- _YOUR INSTRUCTIONS_
Restate word for word the lines in the listing below, starting at the line containing "- rewrite binders_for_shift_identity" and ending at the line containing "(** The folder", both included; leave out the rest.

+++

(** C37: on a well-formed opaque type whose where clauses and bounds
    declare their own late-bound variables and mention only its
    parameters, [opaque_ty_data] succeeds.  The datum binds one
    variable per generic parameter of the item, of the parameter's kind
    (the shift that makes room for the existential variable changes no
    kind); its bounds and its where clauses each sit under a binder of
    one general type variable, the hidden type; and each bound and
    where clause is scoped binder by binder: a variable at the level of
    its own binder is one that binder declares, one level up it is the
    hidden type (only a replaced self-reference can be), two levels up
    a variable of the item binder, each at the kind its binder gives. *)
Theorem opaque_ty_data_closed (tcx : TyCtxt) (opaque_ty_id : DefId) :
  item_wf tcx opaque_ty_id (predicates_defined_on tcx opaque_ty_id) →
  preds_scoped tcx opaque_ty_id (predicates_defined_on tcx opaque_ty_id) = true →
  preds_scoped tcx opaque_ty_id (explicit_item_bounds tcx opaque_ty_id) = true →
  ∃ d, opaque_ty_data tcx opaque_ty_id = Ok d ∧
    chalk_ir.binders (rust_ir.opaque_bound d) =
      map (variable_kind_of_param tcx) (generics_of tcx opaque_ty_id) ∧
    chalk_ir.binders (rust_ir.opaque_bounds (chalk_ir.value (rust_ir.opaque_bound d))) =
      [chalk_ir.VkTy chalk_ir.General] ∧
    chalk_ir.binders (rust_ir.opaque_where_clauses (chalk_ir.value (rust_ir.opaque_bound d))) =
      [chalk_ir.VkTy chalk_ir.General] ∧
    forallb (scope.qwc_scoped [chalk_ir.binders (rust_ir.opaque_bounds (chalk_ir.value (rust_ir.opaque_bound d)));
                               chalk_ir.binders (rust_ir.opaque_bound d)])
      (chalk_ir.value (rust_ir.opaque_bounds (chalk_ir.value (rust_ir.opaque_bound d)))) = true ∧
    forallb (scope.qwc_scoped [chalk_ir.binders (rust_ir.opaque_where_clauses (chalk_ir.value (rust_ir.opaque_bound d)));
                               chalk_ir.binders (rust_ir.opaque_bound d)])
      (chalk_ir.value (rust_ir.opaque_where_clauses (chalk_ir.value (rust_ir.opaque_bound d)))) = true.
Proof.
  intros Hwf Hps Hbs. pose proof Hwf as (Hg&Hc&Hps').
  destruct (bound_vars_for_item_Ok_of_wf tcx _ Hg) as (bv&Hb&_).
  destruct (bound_vars_for_item_identity tcx _ bv Hc Hb) as [Hid Hk].
  pose proof (shift_vars_identity 0 1 bv Hid) as Hid1. pose proof (kinds_match_shift _ 1 _ Hk) as Hk1.
  set (kss := [[chalk_ir.VkTy chalk_ir.General]; binders_for (shift_vars 1 bv)]).
  destruct (lower_preds_total (T := chalk_ir.QuantifiedWhereClause) _ 1 _ _ Hid1 Hk1 Hps') as (wcs&Hw).
  pose proof (where_clauses_for_scoped tcx _ 1 kss _ wcs Hps Hid1 Hk1 eq_refl Hw) as Hwc.
  destruct (identity_for_item_total tcx opaque_ty_id Hg) as (ids&Hids).
  destruct (subst_preds_scoped _ 1 (scope.sorts kss) (shift_vars 1 bv) (explicit_item_bounds tcx opaque_ty_id)
    Hid1 Hk1) as (bs&Hbs'&Hbc);
    [by unfold scope.sorts; rewrite list_lookup_fmap; simpl; rewrite binders_for_sorts|done|].
  unfold opaque_ty_data. rewrite Hb. simpl.
  assert (Hw' : where_clauses_for tcx opaque_ty_id (shift_vars 1 bv) = Ok wcs) by exact Hw.
  rewrite Hw'. simpl. rewrite Hids. simpl. rewrite Hbs'. simpl.
  eexists. split; [done|]. simpl. split_and!; [|done|done| |exact Hwc].
  - rewrite binders_for_shift_identity by done.
    destruct (bound_vars_for_item_Ok_spec tcx opaque_ty_id bv Hb) as [Hlen Hl].
    by apply binders_for_spec.
  - apply forallb_omap, Forall_fmap. eapply Forall_impl; [exact Hbc|]. intros p Hp b Hlow.
    eapply (scope.lower_where_clause_scoped kss); [|exact Hlow]. by apply fold_predicate_scoped.
Qed.

(** The folder does not look inside the types it visits: a
    self-reference under a slice, [[Opq]: Sized], is kept. *)
Example fold_nested_self_kept :
  fold_predicate (mkReplaceOpaqueTyFolder Sample.opq [] INNERMOST)
    (mkPredicate [] (PkTrait (mkTraitRef Sample.sized_did [GaType (Slice (Opaque Sample.opq []))]))) =
  mkPredicate [] (PkTrait (mkTraitRef Sample.sized_did [GaType (Slice (Opaque Sample.opq []))])).
Proof. reflexivity. Qed.

(** ** Witnesses: [type OpqG<T> = impl Sized], whose bound
    [OpqG<T>: Sized] keeps its self-reference [OpqG<^2.0>]. *)

Definition opq_gen_bound_vars : SubstsRef := [GaType (Bound 0 (mkBoundTy 0 (BtParam "T")))].

Definition opq_gen_substituted : list Predicate :=
  [mkPredicate [] (PkTrait (mkTraitRef Sample.sized_did
     [GaType (Opaque Sample.opq_gen [GaType (Bound 2 (mkBoundTy 0 (BtParam "T")))])]))].

Definition opq_gen_datum : rust_ir.OpaqueTyDatum :=
  rust_ir.mkOpaqueTyDatum Sample.opq_gen
    (chalk_ir.mkBinders [chalk_ir.VkTy chalk_ir.General]
       (rust_ir.mkOpaqueTyDatumBound
          (chalk_ir.mkBinders [chalk_ir.VkTy chalk_ir.General]
             [chalk_ir.mkBinders []
                (chalk_ir.Implemented (chalk_ir.mkTraitRef Sample.sized_did
                   [chalk_ir.GaTy (chalk_ir.Alias (chalk_ir.AliasOpaque Sample.opq_gen
                      [chalk_ir.GaTy (chalk_ir.BoundVarTy (chalk_ir.mkBoundVar 2 0))]))]))])
          (chalk_ir.mkBinders [chalk_ir.VkTy chalk_ir.General] []))).

Definition opq_datum : rust_ir.OpaqueTyDatum :=
  rust_ir.mkOpaqueTyDatum Sample.opq
    (chalk_ir.mkBinders []
       (rust_ir.mkOpaqueTyDatumBound
          (chalk_ir.mkBinders [chalk_ir.VkTy chalk_ir.General]
             [chalk_ir.mkBinders []
                (chalk_ir.Implemented (chalk_ir.mkTraitRef Sample.sized_did
                   [chalk_ir.GaTy (chalk_ir.BoundVarTy (chalk_ir.mkBoundVar 1 0))]))])
          (chalk_ir.mkBinders [chalk_ir.VkTy chalk_ir.General] []))).

Lemma opaque_ty_data_generic_unfolded_witness :
  generics_of Sample.tcx Sample.opq_gen ≠ [] ∧
  const_param_types_closed Sample.tcx (generics_of Sample.tcx Sample.opq_gen) ∧
  opaque_ty_data Sample.tcx Sample.opq_gen = Ok opq_gen_datum ∧
  ∃ bv bs, bound_vars_for_item Sample.tcx Sample.opq_gen = Ok bv ∧
    mapM (subst_pred_or_bug (shift_vars 1 bv)) (explicit_item_bounds Sample.tcx Sample.opq_gen) = Ok bs ∧
    chalk_ir.value (rust_ir.opaque_bounds (chalk_ir.value (rust_ir.opaque_bound opq_gen_datum))) =
      omap lower_into bs.
Proof.
  assert (H1 : generics_of Sample.tcx Sample.opq_gen ≠ []) by (vm_compute; discriminate).
  assert (H2 : const_param_types_closed Sample.tcx (generics_of Sample.tcx Sample.opq_gen))
    by (apply const_param_types_closed_check; reflexivity).
  assert (H3 : opaque_ty_data Sample.tcx Sample.opq_gen = Ok opq_gen_datum) by reflexivity.
  split; [exact H1|split; [exact H2|split; [exact H3|exact (opaque_ty_data_generic_unfolded _ _ _ H1 H2 H3)]]].
Defined.

(** On [type Opq = impl Sized], whose bound [Opq: Sized] is folded to
    [Implemented(Sized, ^1.0)]: the hidden type. *)
Lemma opaque_ty_data_closed_witness :
  item_wf Sample.tcx Sample.opq (predicates_defined_on Sample.tcx Sample.opq) ∧
  preds_scoped Sample.tcx Sample.opq (predicates_defined_on Sample.tcx Sample.opq) = true ∧
  preds_scoped Sample.tcx Sample.opq (explicit_item_bounds Sample.tcx Sample.opq) = true ∧
  opaque_ty_data Sample.tcx Sample.opq = Ok opq_datum ∧
  ∃ d, opaque_ty_data Sample.tcx Sample.opq = Ok d ∧
    chalk_ir.binders (rust_ir.opaque_bound d) =
      map (variable_kind_of_param Sample.tcx) (generics_of Sample.tcx Sample.opq) ∧
    chalk_ir.binders (rust_ir.opaque_bounds (chalk_ir.value (rust_ir.opaque_bound d))) =
      [chalk_ir.VkTy chalk_ir.General] ∧
    chalk_ir.binders (rust_ir.opaque_where_clauses (chalk_ir.value (rust_ir.opaque_bound d))) =
      [chalk_ir.VkTy chalk_ir.General] ∧
    forallb (scope.qwc_scoped [chalk_ir.binders (rust_ir.opaque_bounds (chalk_ir.value (rust_ir.opaque_bound d)));
                               chalk_ir.binders (rust_ir.opaque_bound d)])
      (chalk_ir.value (rust_ir.opaque_bounds (chalk_ir.value (rust_ir.opaque_bound d)))) = true ∧
    forallb (scope.qwc_scoped [chalk_ir.binders (rust_ir.opaque_where_clauses (chalk_ir.value (rust_ir.opaque_bound d)));
                               chalk_ir.binders (rust_ir.opaque_bound d)])
      (chalk_ir.value (rust_ir.opaque_where_clauses (chalk_ir.value (rust_ir.opaque_bound d)))) = true.
Proof.
  assert (H1 : item_wf Sample.tcx Sample.opq (predicates_defined_on Sample.tcx Sample.opq))
    by (apply item_wf_check; reflexivity).
  assert (H2 : preds_scoped Sample.tcx Sample.opq (predicates_defined_on Sample.tcx Sample.opq) = true)
    by reflexivity.
  assert (H3 : preds_scoped Sample.tcx Sample.opq (explicit_item_bounds Sample.tcx Sample.opq) = true)
    by reflexivity.
  split_and!; [exact H1|exact H2|exact H3|reflexivity|exact (opaque_ty_data_closed _ _ H1 H2 H3)].
Defined.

+++

- _RESPONSE TO THIS TASK_
  - rewrite binders_for_shift_identity by done.
    destruct (bound_vars_for_item_Ok_spec tcx opaque_ty_id bv Hb) as [Hlen Hl].
    by apply binders_for_spec.
  - apply forallb_omap, Forall_fmap. eapply Forall_impl; [exact Hbc|]. intros p Hp b Hlow.
    eapply (scope.lower_where_clause_scoped kss); [|exact Hlow]. by apply fold_predicate_scoped.
Qed.

(** The folder does not look inside the types it visits: a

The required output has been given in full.